The main consequence present at absolutely all times is this clear and marked alignment of the lover's actions to the object (person) of their love. The alignment need not be towards a common goal or even in the same general direction really - it's still alignment even if the lover chooses to aim to please or to displease, to help or to harm their loved one. For as long as the loved one is - knowingly or unknowingly - instrumental in some way, there is simply love. Thus it's unsurprising of course that the opposite of love is not hate but total indifference (the real sort, not the one imposed or self-imposed through sheer will) and love has nothing to do with being a good thing or even good for you6.

The common thread of all love experiences without exception can perhaps be extracted as an explanation of the alignment above: the lover simply resonates in a specific way with his loved one. In happy cases, this resonance happens on pleasing, harmonious and even multiple frequencies, in a fulfilling and even generative or regenerative way. In very happy cases, the resonance may encompass and weave together, at least at times, the entirety of frequencies known so far to the lover, perhaps even attuning him to new ones. In not so happy cases though, the resonance may also play with equal strength on dissonant and ultimately destructive frequencies.

I find it quite interesting to note the fact that the lover's resonance does not really require a person to love or even a person at all. Resonance is after all a matter of interaction between two waves, without any requirement whatsoever for any of all that complicated jazz that tends to get called "intelligent life". As a result, the good news is that everyone and even everything anywhere can experience love. The bad news is that love has nothing to do with perfection. Ah, and that we have of course no clue whatsoever as to what exactly is the recipe for harmonious resonance with people. Or with the whole Universe.


  1. Well, at the time of writing the original of this article, meaning already 9 years ago now, which on the Internet counts apparently as very, very long ago really. Nevertheless, it's not like this particular topic is ever *not* making the rounds anyway so I leave it as it is, a sort of eternal "not so long ago". 

  2. It was the Romanian blogo-tiny-sphere at the time, of course. 

  3. His blog meanwhile vanished, as apparently most do on those Internets where 9 years ago is like several Ages ago - we are left with only the references to texts lost in the midst of time stupidity. Since I was naive enough in 2011 to link directly rather than archive his page, now I'm stuck with giving some context and simultaneously lacking the actual content I'm referring in this article, for crying out loud. Anyways: the Serafim I'm talking about here was one Serafim Pantea, a Romanian orthodox priest writing quite readable - and especially notable otherwise for their non-preaching character - pieces on his personal blog; iirc at some point he got essentially shut down by his superiors, quite likely precisely because people read him rather than them, the "superiors", the... church in a word. It might even make for an interesting comparison at that, next time you brandish "cult" about at anything. 
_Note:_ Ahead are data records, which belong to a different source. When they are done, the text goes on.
Lemma queued_at_mention m vt payload : vt <> v -> keeps queued_for (handle_at_mention m vt payload).
Proof.
  intros Hv. unfold handle_at_mention. destruct (nonempty_ctx m); [|keeps].
  apply keeps_bind; [by apply keeps_resolve_vctx|]. intros vctx.
  apply keeps_bind; [keeps|]. intros stamp. apply keeps_bind; [keeps|]. intros now.
  apply keeps_bind; [by apply keeps_db|]. intros _.
  apply keeps_bind; [by apply keeps_build_ext|]. intros ext. by apply queued_push.
Qed.

Lemma queued_broadcast m w : nobody w -> queued_for (handle_broadcast m w).2 = queued_for w.
Proof.
  intros Hn. unfold handle_broadcast. run_read.
  assert (Ht : forall vt, vt ∈ Registry.vtoken <$> online_clients (w_registry w) -> vt <> v).
  { intros vt (c & -> & Hc)%list_elem_of_fmap. apply (nobody_client w); [done|].
    by apply elem_of_online_clients in Hc as [Hc _]. }
  destruct (Registry.vtoken <$> online_clients (w_registry w)) as [|x l].
  - apply queued_run. apply keeps_bind; [keeps|]. intros _. destruct (nonempty_ctx m); [|keeps].
    apply keeps_bind; [apply queued_reply|]. intros req. apply keeps_bind; [apply queued_send|keeps].
  - destruct (nonempty_ctx m); [|done]. apply queued_run.
    apply keeps_bind; [by apply keeps_resolve_vctx|]. intros vctx.
    apply keeps_bind; [by apply keeps_db|]. intros r. apply queued_for_each. intros vt Hvt.
    unfold broadcast_to. apply keeps_bind; [keeps|]. intros now. apply keeps_bind; [by apply keeps_db|].
    intros _. by apply queued_push_shared, Ht.
Qed.

Lemma queued_act m d w : nobody w -> (forall so, d <> ForwardTo v so) -> queued_for (act_on m d w).2 = queued_for w.
Proof.
  intros Hn Hd. destruct d as [vt so| |cmd]; cbn [act_on].
  2: by apply queued_broadcast.
  - apply queued_forward. intros ->. by destruct (Hd so).
  - unfold handle_hub_command. destruct (ofilter _ _) as [rc|]; [|done]. rewrite bind_run.
    rewrite <- (queued_command m rc (unwrap_or (from_user_id m) "") cmd w Hn).
    apply queued_run.
    apply keeps_bind; [apply queued_reply|]. intros req. apply keeps_bind; [apply queued_send|keeps].
Qed.

(** A token that nobody has, that no route leads to and that the message does not quote an
    answer of gets nothing. *)
Lemma dispatch_spares ns m w :
  healthy w -> nobody w ->
  (forall n l s, (resolve_quote m w).1 <> Some (Client v n l s)) ->
  (forall so, route (local_stamp (w_env w)) (w_router w) m <> ForwardTo v so) ->
  mq_pending (w_queue (dispatch_message ns m w).2) v = mq_pending (w_queue w) v.
Proof.
  intros Hh Hn Hq Hr. change (w_queue w) with (w_queue w).
  enough (E : queued_for (dispatch_message ns m w).2 = queued_for w) by (by injection E).
  destruct (decide (message_type m = Some 2%Z)) as [Hty|Hty].
  { unfold dispatch_message, dispatch_body. by rewrite bool_decide_true. }
  destruct (mentioned_backend m w).1 as [[vt payload]|] eqn:Em.
  - unfold dispatch_message, dispatch_body. rewrite bool_decide_false by done.
    rewrite !bind_run. cbn [count changes fst snd]. rewrite mentioned_backend_world.
    assert (Ec : forall c, (mentioned_backend m (with_metrics c w)).1 = (mentioned_backend m w).1).
    { intros c. unfold mentioned_backend. by destruct (text m ≫= parse_at_mention) as [[]|]. }
    rewrite Ec, Em. refine (queued_at_mention m vt payload _ _).
    revert Em. unfold mentioned_backend. destruct (text m ≫= parse_at_mention) as [[n p]|]; [|done].
    unfold user_visible. run_read.
    destruct (get_by_alias_in _ _ _) as [c|] eqn:Ea; [|done]. cbn. intros [= <- _].
    apply (nobody_client w); [done|].
    apply (alias_respects_visibility (w_registry w)) in Ea. by apply elem_of_all_clients_in in Ea as [Ea _].
  - destruct (dispatch_decided ns m w Hh Hty Em) as (c & c' & E). cbv zeta in E. rewrite E.
    refine (queued_act m _ (with_metrics c w) Hn _). intros so. unfold merge_routing_with_quote.
    rewrite resolve_quote_healthy in Hq by done. cbn [fst] in Hq.
    destruct (route _ _ m) as [vt s| |cmd]; [| |done];
      (destruct (quote_value _ _ m) as [[vt' n l s'|]|]; [intros [= -> _]; by eapply Hq|done|]).
    + intros [= -> ->]. by apply (Hr so).
    + done.
Qed.
End Bystander.

(** ** Two behaviours that differ from what is documented *)

Section Divergence.
Context {Q L : Type} `{MessageQueue Q}.

Lemma keeps_origin {X} (f : World Q L -> X) r : keeps f (origin_of_row r).
Proof. destruct r as [[[[vt so]|]|]|]; cbn; try apply keeps_ret. by destruct (is_empty vt). Qed.

Lemma keeps_first_of {X} (f : World Q L -> X) ms : Forall (keeps f) ms -> keeps f (first_of ms).
Proof.
  induction 1 as [|x ms Hx _ IH]; [apply keeps_ret|]. cbn. apply keeps_bind; [done|].
  intros [o|]; [apply keeps_ret|exact IH].
Qed.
  4. Yet another author lost in the sands of 9-year old aka ancient Internets. She wrote at ukavra.com under the penname Luka (a sort of short form, k-style version of her actual name, Raluca), baring at times quite a lot more than most people ever have the courage to do when looking in the mirror. 

  5. Valium is a brand name you might be more familiar with, for this drug. 

  6. Good itself is yet another one of those difficult to define items.